WHAT THE TASK REQUIRES: Show all lines from the material that carry the word "true".

DATASET ENTRIES:
(* ===== verification/Scheduling.v ===== *)
(** * Starting, polling, cancelling

    [dispatcher_runtime/lifecycle_start_runtime/*], [polling_service.py],
    [cancellation.py], [shutdown.py], [restore_runtime/execution.py], with
    [services/runtime_recovery_policy.py], and the operations of
    [services/dispatcher.py]: when the next job of an agent starts, what the
    updates of the execution service do to it, and the other ways it ends. *)
From stdpp Require Import pretty.
From Stdlib Require Import QArith.
From S2P Require Import Prelude PyValue Names AgentModels CompletionModels ExecutionModels Tracker TextArtifacts JobModels.
From S2P Require Import MailboxModels MailboxKernel BureauModels Bureau RetryPolicy.
From S2P Require Import DispatcherState Dispatcher Callbacks Submission ReplyDelivery Finalization.
Open Scope string_scope.
Open Scope list_scope.
Open Scope Z_scope.

(** ** Which agents may run *)
Definition HARD_BLOCKED_RUNTIME_HEALTHS : list string := ["session-missing"].
Definition RECOVERABLE_RUNTIME_HEALTHS : list string := ["pane-dead"; "pane-missing"].
Definition normalized_runtime_health (runtime : AgentRuntime) : string :=
  lower (strip (ar_health runtime)).
Definition RUNNABLE_AGENT_STATES : list AgentState := [AG_idle; AG_starting; AG_degraded].
Definition TEST_DOUBLE_PROVIDER_NAMES : list string :=
  ["fake"; "fake-codex"; "fake-claude"; "fake-gemini"; "fake-legacy"].

Inductive degraded_action := DA_blocked | DA_keep | DA_drop | DA_refresh.
Definition refresh_or_drop (a : degraded_action) : bool :=
  match a with DA_blocked | DA_drop => false | DA_keep | DA_refresh => true end.

(** The slot of an agent, with its runtime when it has one. *)
Record QueuedTargetSlot := mkSlot { qs_target_name : string; qs_runtime : option AgentRuntime }.

(** A job starts in a runtime that was found only when it is not stopped. *)
Definition stopped_or_failed (runtime : option AgentRuntime) : bool :=
  match runtime with
  | None => true
  | Some rt => bool_decide (ar_state rt ∈ [AG_stopped; AG_failed])
  end.
Definition runnable (runtime : AgentRuntime) : bool :=
  bool_decide (ar_state runtime ∈ RUNNABLE_AGENT_STATES).

(** [should_start_execution] of a dispatcher that requires an actionable
    runtime binding. *)
Definition should_start_execution (provider : string) (ctx : option ProviderRuntimeContext) : bool :=
  match ctx with
  | None => false
  | Some c =>
      bool_decide (lower (strip provider) ∈ TEST_DOUBLE_PROVIDER_NAMES)
      || bool_decide (lower (strip (default "" (px_backend_type c))) ∈ ["headless"; "pty-backed"])
      || contains ":" (strip (default "" (px_runtime_ref c)))
  end.

Definition restored (r : ExecutionRestoreResult) : bool :=
  bool_decide (er_status r ∈ ["restored"; "terminal_pending"; "replay_pending"]).

Record CancelReceipt := mkCancel { cl_job_id : string; cl_agent_name : string; cl_cancelled_at : string }.
Definition cancel_post_init (r : CancelReceipt) : result CancelReceipt :=
  _ ← raise_if (cl_job_id r =ˢ "") (ValueError "job_id cannot be empty");
  agent ← normalize_agent_name (cl_agent_name r);
  _ ← raise_if (cl_cancelled_at r =ˢ "") (ValueError "cancelled_at cannot be empty");
  mret (mkCancel (cl_job_id r) agent (cl_cancelled_at r)).

Section scheduling.
Context {E : Type} `{Services E} `{Clock} `{Uuids} `{DispatcherConfig} `{CompletionLib} `{TextLib}.
Context (iso_plus : string → Q → result string) (known_mailboxes : gset string)
  (float_of_text : string → option Q).
Abbreviation M := (DM E).
Abbreviation complete := (complete known_mailboxes float_of_text).

Definition provider_supports_resume (agent_name : string) : bool :=
  match spec_for agent_name with
  | Ok spec => cfg_supports_resume (as_provider spec)
  | Err _ => false
  end.
Definition can_attempt_runtime_recovery (runtime : AgentRuntime) : bool :=
  bool_decide (normalized_runtime_health runtime ∈ RECOVERABLE_RUNTIME_HEALTHS)
  && provider_supports_resume (ar_agent_name runtime).
Definition degraded_runtime_action (runtime : AgentRuntime) : degraded_action :=
  let health := normalized_runtime_health runtime in
  if bool_decide (health ∈ HARD_BLOCKED_RUNTIME_HEALTHS) then DA_blocked
  else if negb (bool_decide (health ∈ RECOVERABLE_RUNTIME_HEALTHS)) then DA_keep
  else if can_attempt_runtime_recovery runtime then DA_refresh else DA_drop.

(** [iter_runnable_agent_slots], at one agent. *)
Definition runnable_slot (agent_name : string) : M (option QueuedTargetSlot) :=
  active ← of_queues (active_job_for (agent_slot agent_name));
  depth ← of_queues (queue_depth_for (agent_slot agent_name));
  if negb (is_none active) || (depth =? 0)%nat then mret None
  else
    runtime ← of_env (reg_get agent_name);
    match runtime with
    | None => mret (Some (mkSlot agent_name None))
    | Some rt =>
        if stopped_or_failed runtime then mret (Some (mkSlot agent_name runtime))
        else if negb (runnable rt) then mret None
        else if bool_decide (ar_state rt = AG_degraded) && negb (refresh_or_drop (degraded_runtime_action rt))
        then mret None
        else mret (Some (mkSlot agent_name runtime))
    end.

Definition refreshed_slot (slot : QueuedTargetSlot) (refreshed : option AgentRuntime)
    : option QueuedTargetSlot :=
  match refreshed with
  | Some rt =>
      if negb (runnable rt) then None
      else if bool_decide (normalized_runtime_health rt ∈
                             HARD_BLOCKED_RUNTIME_HEALTHS ++ RECOVERABLE_RUNTIME_HEALTHS)
      then None
      else Some (mkSlot (qs_target_name slot) (Some rt))
  | None => None
  end.

Definition refresh_slot_runtime_for_start (slot : QueuedTargetSlot) : M (option QueuedTargetSlot) :=
  if stopped_or_failed (qs_runtime slot)
  then
    ensured ← st_try (in_env (rt_ensure_ready (qs_target_name slot)))
                (λ e, match e with
                      | AgentValidationError _ => mret None
                      | _ => st_raise e
                      end);
    mret match ensured with
         | Some rt => if runnable rt then Some (mkSlot (qs_target_name slot) ensured) else None
         | None => None
         end
  else match qs_runtime slot with
  | Some rt =>
      if negb (bool_decide (ar_state rt = AG_degraded)) then mret (Some slot)
      else match degraded_runtime_action rt with
           | DA_blocked | DA_drop => mret None
           | DA_keep => mret (Some slot)
           | DA_refresh =>
               refreshed ← st_try (in_env (rt_refresh_binding (ar_agent_name rt))) (λ _, mret None);
               mret (refreshed_slot slot refreshed)
           end
  | None => mret None
  end.

(** ** Starting a job *)

(** [CompletionTrackerService.start(job)]: the profile of the job's agent. *)
Definition start_tracker (job : JobRecord) (started_at : string) : M CompletionTrackerView :=
  spec ← match spec_lookup (jb_agent_name job) cfg_agents with
         | Some s => mret s
         | None => st_raise (KeyError (jb_agent_name job))
         end;
  manifest ← st_lift (cfg_manifest (as_provider spec) (as_runtime_mode spec));
  profile ← st_lift (build_completion_profile (as_provider spec) (as_runtime_mode spec) manifest);
  view ← in_tracker (start (jb_job_id job) (jb_agent_name job) (jb_provider job) profile started_at);
  match view with
  | Some v => mret v
  | None => st_raise (RuntimeError "'NoneType' object has no attribute 'state'")
  end.

Definition write_running_snapshot (running : JobRecord) (started_at : string) : M unit :=
  tracked ← start_tracker running started_at;
  family ← st_lift (profile_family_for_job running);
  write_completion (jb_job_id running) (jb_agent_name running) family (vw_state tracked)
    (vw_decision tracked) (Some started_at).

Definition start_running_job (current : JobRecord) (slot : QueuedTargetSlot)
    (started_at : option string) : M JobRecord :=
  started_at ← match started_at ≫= or_none with Some t => mret t | None => clock_now end;
  running ← st_lift (make_job
    (job_with JS_running (jb_terminal_decision current) (jb_cancel_requested_at current) started_at
       current));
  _ ← in_bureau (mark_attempt_started running started_at);
  _ ← append_job running;
  _ ← append_event running "job_started" [("status", PStr (job_status_value JS_running))] started_at;
  _ ← write_running_snapshot running started_at;
  let runtime_context := build_runtime_context (qs_runtime slot) in
  _ ← on_queues (mark_active_for (job_slot running) (jb_job_id running));
  _ ← sync_runtime (jb_agent_name running) (Some AG_busy);
  submission ← (if should_start_execution (jb_provider running) runtime_context
                then in_env (ex_start running runtime_context) else mret None);
  if is_reply_delivery_job running
  then complete_reply_delivery_after_start complete running started_at submission
  else mret running.

Definition remove_queued (agent_name job_id : string) : M unit :=
  on_queues (λ s, (remove_queued_for (agent_slot agent_name) job_id s).2).

(** The first candidate that starts. *)
Fixpoint claim_reply_delivery (slot : QueuedTargetSlot) (queued_ids candidates : list string)
    : M (option JobRecord) :=
  match candidates with
  | [] => mret None
  | candidate :: rest =>
      if negb (bool_decide (candidate ∈ queued_ids)) then claim_reply_delivery slot queued_ids rest
      else
        current ← get_job candidate;
        match current with
        | None =>
            _ ← remove_queued (qs_target_name slot) candidate;
            claim_reply_delivery slot queued_ids rest
        | Some job =>
            started_at ← clock_now;
            claimed ← claim_reply_delivery_start job started_at;
            if negb claimed then claim_reply_delivery slot queued_ids rest
            else
              _ ← remove_queued (qs_target_name slot) candidate;
              started ← start_running_job job slot (Some started_at);
              mret (Some started)
        end
  end.

Definition claim_request_job_id (slot : QueuedTargetSlot) (queued_ids : list string)
    : M (option string) :=
  candidates ← in_bureau (claimable_request_job_ids (qs_target_name slot));
  match List.filter (λ c, bool_decide (c ∈ queued_ids)) candidates with
  | [] => mret None
  | candidate :: _ => _ ← remove_queued (qs_target_name slot) candidate; mret (Some candidate)
  end.

Definition start_agent_mailbox_job (slot : QueuedTargetSlot) : M (option JobRecord) :=
  queued_ids ← of_queues (queued_items_for (agent_slot (qs_target_name slot)));
  candidates ← claimable_reply_delivery_job_ids (qs_target_name slot);
  delivered ← claim_reply_delivery slot queued_ids candidates;
  match delivered with
  | Some job => mret (Some job)
  | None =>
      job_id ← claim_request_job_id slot queued_ids;
      match job_id with
      | None => mret None
      | Some id =>
          current ← get_job id;
          match current with
          | None => mret None
          | Some job => started ← start_running_job job slot None; mret (Some started)
          end
      end
  end.

Definition start_next_queued_job (slot : QueuedTargetSlot) : M (option JobRecord) :=
  slot ← refresh_slot_runtime_for_start slot;
  match slot with
  | None => mret None
  | Some s => start_agent_mailbox_job s
  end.

Definition tick_agent (agent_name : string) : M (option JobRecord) :=
  slot ← runnable_slot agent_name;
  match slot with
  | None => mret None
  | Some s => start_next_queued_job s
  end.
Definition tick_jobs : M (list JobRecord) := for_agents tick_agent agent_names.

(** [JobDispatcher.tick], without the sweep of expired text artifacts. *)
Definition tick : M (list JobRecord) :=
  _ ← repair_callback_edges known_mailboxes;
  _ ← prepare_reply_deliveries float_of_text complete;
  tick_jobs.
End scheduling.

WORKED SOLUTION:
  match a with DA_blocked | DA_drop => false | DA_keep | DA_refresh => true end.
  | None => true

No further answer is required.